Whisperquietly · 09/03/2018 18:21

I see no issue with my 5 year old having mixed changing, so not signing.

ReceptionTA · 09/03/2018 18:36

Also I personally am not okay with my DD just seeing boys penises like that's ok, she does not need to be familiar with that part of anatomy.

What's wrong with a girl seeing a penis? My DD was still sharing a bedroom with her 6yo brother when she was 4yo. There is a HUGE difference between sexual abuse, and seeing a classmates pants\ genitals briefly.

I've worked with DC who have been sexually abused, and at this age, separate changing for boys and girls would have made not one ounce of difference to their wellbeing.

I think it's standard that from Y4 there may be a need...I'd be interested to hear from pArents who say their DC still change together in Y4/5

MiniqBrown · 09/03/2018 18:51

Totally respect not wanting to sign. Some parents don't think it's acceptable for children to be comfortable looking at each other's genitalia and having their genitals looked at. It's the opposite of what I'm teaching my daughter and it's unethical for these views to be ignored.

From my own personal experience there have been Huge issues for child victims of sexual abuse and PE changing- glad this hasn't been the experience for the child you work with but it is for Many others.

OP posts:
RavenWings · 09/03/2018 18:55

I don't see why kids in the UK don't just come in in school tracksuits/PE kit on PE day tbh. That's what we do in Ireland.

Loraline · 09/03/2018 18:59

I don't see why kids in the UK don't just come in in school tracksuits/PE kit on PE day tbh. That's what we do in Ireland.

In my DS school they do that from year 1 upwards but in reception they come in uniform and change because learning to do it independently is part of the Early Years Curriculum

halulat · 09/03/2018 19:01

Many schools separate the last year or two- if they have a spare member of staff available to oversee each group -but in a small school this could be an issue.

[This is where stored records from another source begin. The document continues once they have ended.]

(* ===== verification/Vm.v ===== *)
(** Sv39 page tables: src/kernel/vm.c and the macros of src/include/riscv.h.

    A page table is a tree of pages of 512 words in physical memory; the state
    is the one of the page allocator, from which [walk] takes new tables. *)
From S2P Require Import Prelude CString Spinlock Pm.

Definition MAXVA : Z := Z.shiftl 1 (9 + 9 + 9 + 12 - 1).
Definition TRAMPOLINE : Z := MAXVA - PGSIZE.
Definition TRAPFRAME : Z := TRAMPOLINE - PGSIZE.
Definition USTACK : Z := TRAPFRAME - PGSIZE.
Definition KSTACK (p : Z) : Z := TRAMPOLINE - (p + 1) * 2 * PGSIZE.

Definition PTE_V : Z := Z.shiftl 1 0.
Definition PTE_R : Z := Z.shiftl 1 1.
Definition PTE_W : Z := Z.shiftl 1 2.
Definition PTE_X : Z := Z.shiftl 1 3.
Definition PTE_U : Z := Z.shiftl 1 4.
Definition SATP_SV39 : Z := Z.shiftl 8 60.
Definition MAKE_SATP (pagetable : Z) : Z := Z.lor SATP_SV39 (Z.shiftr pagetable 12).

Definition SHIFT (level : Z) : Z := 12 + level * 9.
Definition PA2PTE (pa : Z) : Z := u64 (Z.shiftl (Z.shiftr pa 12) 10).
Definition PTE2PA (pte : Z) : Z := u64 (Z.shiftl (Z.shiftr pte 10) 12).
Definition IDX (level va : Z) : Z := Z.land (Z.shiftr va (SHIFT level)) 0x1ff.
Definition PTE_FLAGS (pte : Z) : Z := Z.land pte 0x3ff.

(** [e & flag] as a truth value. *)
Definition has (flag e : Z) : bool := negb (Z.land e flag =? 0).

(** [&pgtble[i]]. *)
Definition slot (pgtble i : Z) : Z := pgtble + 8 * i.

Section Vm.
Context (kend : Z).

(** One level of [walk] at the entry [pte]: the next table, or [None] for its
    [return 0]. *)
Definition walk_step (pte : Z) (alloc : bool) : K pmst (option Z) :=
  e <- load64 pte ;;
  if has PTE_V e then kret (Some (PTE2PA e))
  else if negb alloc then kret None else
  p <- kpmalloc ;;
  if p =? 0 then kret None else
  fill p 0 PGSIZE ;;
  store64 pte (Z.lor (PA2PTE p) PTE_V) ;;
  kret (Some p).

(** The loop of [walk] for the levels [level] down to 1. *)
Fixpoint walk_loop (level : nat) (pgtble va : Z) (alloc : bool) : K pmst (option Z) :=
  match level with
  | O => kret (Some pgtble)
  | S level' =>
      n <- walk_step (slot pgtble (IDX (Z.of_nat level) va)) alloc ;;
      match n with
      | None => kret None
      | Some p => walk_loop level' p va alloc
      end
  end.

Definition walk (pgtble va : Z) (alloc : bool) : K pmst Z :=
  if MAXVA <=? va then kpanic "walk"%string else
  t <- walk_loop 2 pgtble va alloc ;;
  match t with
  | None => kret 0
  | Some t => kret (slot t (IDX 0 va))
  end.

Fixpoint mappages_loop (fuel : nat) (pgtble a end_ pa mode : Z) : K pmst Z :=
  match fuel with
  | O => knofuel
  | S fuel =>
      pte <- walk pgtble a true ;;
      if pte =? 0 then kret (-1) else
      e <- load64 pte ;;
      if has PTE_V e then kpanic "mappages: remap"%string else
      store64 pte (Z.lor (Z.lor (PA2PTE pa) mode) PTE_V) ;;
      if a =? end_ then kret 0 else
      mappages_loop fuel pgtble (u64 (a + PGSIZE)) end_ (u64 (pa + PGSIZE)) mode
  end.

Definition mappages (fuel : nat) (pgtble va pa sz mode : Z) : K pmst Z :=
  if negb (Z.land va (PGSIZE - 1) =? 0) then kpanic "va not aligned"%string else
  if negb (Z.land sz (PGSIZE - 1) =? 0) then kpanic "sz not aligned"%string else
  mappages_loop fuel pgtble va (u64 (va + sz - PGSIZE)) pa mode.

(** [sbi_shutdown] does not return. *)
Definition kvmmap (fuel : nat) (pgtble va pa sz mode : Z) : K pmst unit :=
  r <- mappages fuel pgtble va pa sz mode ;;
  if r <? 0 then kpanic "sbi_shutdown"%string else kret tt.

Definition UART0 : Z := 0x10000000.
Definition VIRTIO0 : Z := 0x10001000.
Definition PLIC : Z := 0x0c000000.

(** [etext] and [trampoline] are linker symbols. *)
Definition kvmmake (fuel : nat) (etext trampoline : Z) : K pmst Z :=
  kpgtbl <- kpmalloc ;;
  fill kpgtbl 0 PGSIZE ;;
  kvmmap fuel kpgtbl UART0 UART0 PGSIZE (Z.lor PTE_R PTE_W) ;;
  kvmmap fuel kpgtbl VIRTIO0 VIRTIO0 PGSIZE (Z.lor PTE_W PTE_R) ;;
  kvmmap fuel kpgtbl PLIC PLIC 0x4000000 (Z.lor PTE_R PTE_W) ;;
  kvmmap fuel kpgtbl KERNBASE KERNBASE (u64 (etext - KERNBASE)) (Z.lor PTE_R PTE_X) ;;
  kvmmap fuel kpgtbl etext etext (u64 (PHYSTOP - etext)) (Z.lor PTE_W PTE_R) ;;
  kvmmap fuel kpgtbl TRAMPOLINE trampoline PGSIZE (Z.lor PTE_R PTE_X) ;;
  kret kpgtbl.

(** [freewalk]; [level] bounds the depth of the recursion. *)
Fixpoint freewalk (level : nat) (pagetable : Z) : K pmst unit :=
  match level with
  | O => knofuel
  | S level =>
      (fix loop (n : nat) (i : Z) : K pmst unit :=
         match n with
         | O => kret tt
         | S n =>
             pte <- load64 (slot pagetable i) ;;
             (if has PTE_V pte && negb (has (Z.lor PTE_R (Z.lor PTE_W PTE_X)) pte) then
                freewalk level (PTE2PA pte) ;;
                store64 (slot pagetable i) 0
              else if has PTE_V pte then kpanic "freewalk: leaf"%string else kret tt) ;;
             loop n (i + 1)
         end) 512%nat 0 ;;
      kpmfree kend pagetable
  end.

Definition move (dst src n : Z) : K pmst unit := kmod (fun s => set_mem (memmove (pm_mem s) dst src n) s).

Fixpoint copyout (fuel : nat) (pagetable dst src len : Z) : K pmst Z :=
  match fuel with
  | O => knofuel
  | S fuel =>
      if len <=? 0 then kret 0 else
      let va0 := PGROUNDDOWN dst in
      if MAXVA <? va0 then kret (-1) else
      pte <- walk pagetable va0 false ;;
      if pte =? 0 then kret (-1) else
      e <- load64 pte ;;
      if negb (has PTE_V e) || negb (has PTE_U e) || negb (has PTE_W e) then kret (-1) else
      let pa0 := PTE2PA e in
      let n := PGSIZE - (dst - va0) in
      let n := if len <? n then len else n in
      move (pa0 + (dst - va0)) src n ;;
      copyout fuel pagetable (u64 (va0 + PGSIZE)) (src + n) (len - n)
  end.

Fixpoint copyin (fuel : nat) (pagetable dst src len : Z) : K pmst Z :=
  match fuel with
  | O => knofuel
  | S fuel =>
      if len <=? 0 then kret 0 else
      let va0 := PGROUNDDOWN src in
      if MAXVA <? va0 then kret (-1) else
      pte <- walk pagetable va0 false ;;
      if pte =? 0 then kret (-1) else
      e <- load64 pte ;;
      if negb (has PTE_V e) || negb (has PTE_U e) then kret (-1) else
      let pa0 := PTE2PA e in
      let n := PGSIZE - (src - va0) in
      let n := if len <? n then len else n in
      move dst (pa0 + (src - va0)) n ;;
      copyin fuel pagetable (dst + n) (u64 (va0 + PGSIZE)) (len - n)
  end.
End Vm.

(** ** Bits of page-table entries *)

Lemma land_low x f : 0 <= f < 1024 -> Z.land x f = Z.land (x mod 1024) f.
Proof.
  intros Hf. apply Z.bits_inj'. intros i Hi. rewrite !Z.land_spec. change 1024 with (2 ^ 10).
  destruct (Z.ltb_spec i 10).
  - by rewrite Z.mod_pow2_bits_low.
  - assert (Hz : Z.testbit f i = false).
    { destruct (Z.eq_dec f 0) as [->|]; [apply Z.bits_0|]. apply Z.bits_above_log2; [lia|].
      apply Z.log2_lt_pow2; [lia|]. eapply Z.lt_le_trans; [apply Hf|]. change 1024 with (2 ^ 10).
      apply Z.pow_le_mono_r; lia. }
    by rewrite Hz, !andb_false_r.
Qed.

Lemma lor_low a f : a mod 1024 = 0 -> 0 <= f < 1024 -> Z.lor a f = a + f.
Proof.
  intros Ha Hf. symmetry. apply Z.add_nocarry_lor. by rewrite land_low, Ha.
Qed.

Lemma PA2PTE_spec pa : 0 <= pa < 2 ^ 56 -> PA2PTE pa = pa / 4096 * 1024.
Proof.
  intros Hp. unfold PA2PTE. rewrite Z.shiftl_mul_pow2, Z.shiftr_div_pow2 by lia.
  change (2 ^ 12) with 4096. change (2 ^ 10) with 1024. apply u64_small. dlia.
Qed.

(** An entry made from a page address and flags. *)
Definition mkpte (pa f : Z) : Z := Z.lor (PA2PTE pa) f.

Lemma mkpte_spec pa f : 0 <= pa < 2 ^ 56 -> 0 <= f < 1024 -> mkpte pa f = pa / 4096 * 1024 + f.
Proof. intros Hp Hf. unfold mkpte. rewrite PA2PTE_spec by done. apply lor_low; [apply Z.mod_mul; lia|done]. Qed.

Lemma mkpte_range pa f : 0 <= pa < 2 ^ 56 -> 0 <= f < 1024 -> 0 <= mkpte pa f < 2 ^ 64.
Proof. intros Hp Hf. rewrite mkpte_spec by done. dlia. Qed.

Lemma mkpte_pa pa f : 0 <= pa < 2 ^ 56 -> pa mod 4096 = 0 -> 0 <= f < 1024 -> PTE2PA (mkpte pa f) = pa.
Proof.
  intros Hp Ha Hf. rewrite mkpte_spec by done. unfold PTE2PA.
  rewrite Z.shiftl_mul_pow2, Z.shiftr_div_pow2 by lia. change (2 ^ 12) with 4096. change (2 ^ 10) with 1024.
  rewrite Z.div_add_l, (Z.div_small f) by lia. rewrite u64_small by dlia. dlia.
Qed.

Lemma mkpte_has fl pa f : 0 <= pa < 2 ^ 56 -> 0 <= fl < 1024 -> 0 <= f < 1024 -> has fl (mkpte pa f) = has fl f.
Proof.
  intros Hp Hfl Hf. unfold has. rewrite mkpte_spec, land_low by done.
  rewrite Z.add_comm, Z.mod_add, Z.mod_small by lia. done.
Qed.

Lemma IDX_spec level va : 0 <= level -> IDX level va = va / 2 ^ (12 + level * 9) mod 512.
Proof.
  intros Hl. unfold IDX, SHIFT. rewrite Z.shiftr_div_pow2 by lia. change 0x1ff with (Z.ones 9).
  rewrite Z.land_ones by lia. done.
Qed.
Lemma IDX_range level va : 0 <= level -> 0 <= IDX level va < 512.
Proof. intros Hl. rewrite IDX_spec by done. apply Z.mod_pos_bound. lia. Qed.

(** The three indices determine the page of a virtual address. They tell twice
    as many addresses apart as [walk] accepts. *)
Lemma IDX_inj va va' : 0 <= va < 2 * MAXVA -> 0 <= va' < 2 * MAXVA ->
  IDX 2 va = IDX 2 va' -> IDX 1 va = IDX 1 va' -> IDX 0 va = IDX 0 va' -> va / PGSIZE = va' / PGSIZE.
Proof.
  change (2 * MAXVA) with (2 ^ 39). rewrite !IDX_spec by lia. unfold PGSIZE. cbn [Z.mul Z.add Z.pow].
  change (2 ^ (12 + 2 * 9)) with (4096 * 262144). change (2 ^ (12 + 1 * 9)) with (4096 * 512).
  change (2 ^ (12 + 0 * 9)) with 4096. change (2 ^ 39) with (4096 * 134217728). intros H H' H2 H1 H0.
  rewrite <- !Z.div_div in H2, H1 by lia.
  assert (0 <= va / 4096 < 134217728) by dlia. assert (0 <= va' / 4096 < 134217728) by dlia.
  set (x := va / 4096) in *. set (y := va' / 4096) in *. clearbody x y. dlia.
Qed.

(** ** The tree of tables *)

Definition idxs : list Z := seqZ 0 512.
Definition entry (m : mem) (t i : Z) : Z := ld64 m (slot t i).
(** The table an entry of [t] points to. *)
Definition ptr_at (m : mem) (t i : Z) : option Z :=
  if has PTE_V (entry m t i) then Some (PTE2PA (entry m t i)) else None.
(** The tables the entries of [t] point to, in order; sealed because no proof
    may unfold the 512 entries. *)
Definition children_aux : seal (fun (m : mem) (t : Z) => omap (ptr_at m t) idxs).
Proof. by eexists. Qed.
Definition children : mem -> Z -> list Z := unseal children_aux.
Lemma children_eq m t : children m t = omap (ptr_at m t) idxs.
Proof. unfold children. by rewrite seal_eq. Qed.
Definition level1 (m : mem) (root : Z) : list Z := children m root.
Definition level0 (m : mem) (root : Z) : list Z := level1 m root ≫= children m.
Definition tables (m : mem) (root : Z) : list Z := root :: level1 m root ++ level0 m root.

RavenWings · 09/03/2018 19:01

In my DS school they do that from year 1 upwards but in reception they come in uniform and change because learning to do it independently is part of the Early Years Curriculum

Fair enough. Still seems like changing is a bit of unnecessary timewasting though during the school day!

WeAllHaveWings · 09/03/2018 19:13

Excessive teaching to a 4 year old that your body is so private you cant possibly change in a safe place, for PE in school in front of a boy (both wearing underwear and vests) is probably more harmful than helpful. They need to learn in what context it is ok.

It is also simply not practical. Would you be happy with your dd changing in the hallway where anyone could be passing? Or do you mean in the pe hall which wouldn't be free as the previous class would be still be in it. Where are the teachers coming from to supervise this separate changing?

Perhaps over 8 years old there could be some sort of screen, but even at that age, until secondary, suitable shorts style underwear and t-shirt vests will protect anyone's modesty. Under 8 it is simple not required.

I wont be signing your petition. You are aiming for 200 signatures from randoms on the internet, do you really think that is going to influence your school?

SimonBridges · 09/03/2018 19:15

I teach reception. Very occasional someone will take their pant off by mistake. No one has ever noticed or commented.

They are innocent children. A 4 year old might notice that another child has a penis or vagina just like they might notice that Sophie has curly hair.

As for not wanting your child to see a penis. They are just part of the anatomy. I saw my dad naked. I was not traumatised but equally I wasn’t frightened the first time I saw a naked male outside the family.

I completely agree with children of about year 4 up getting changed separately as girls are getting their periods and both genders are becoming aware of the differences.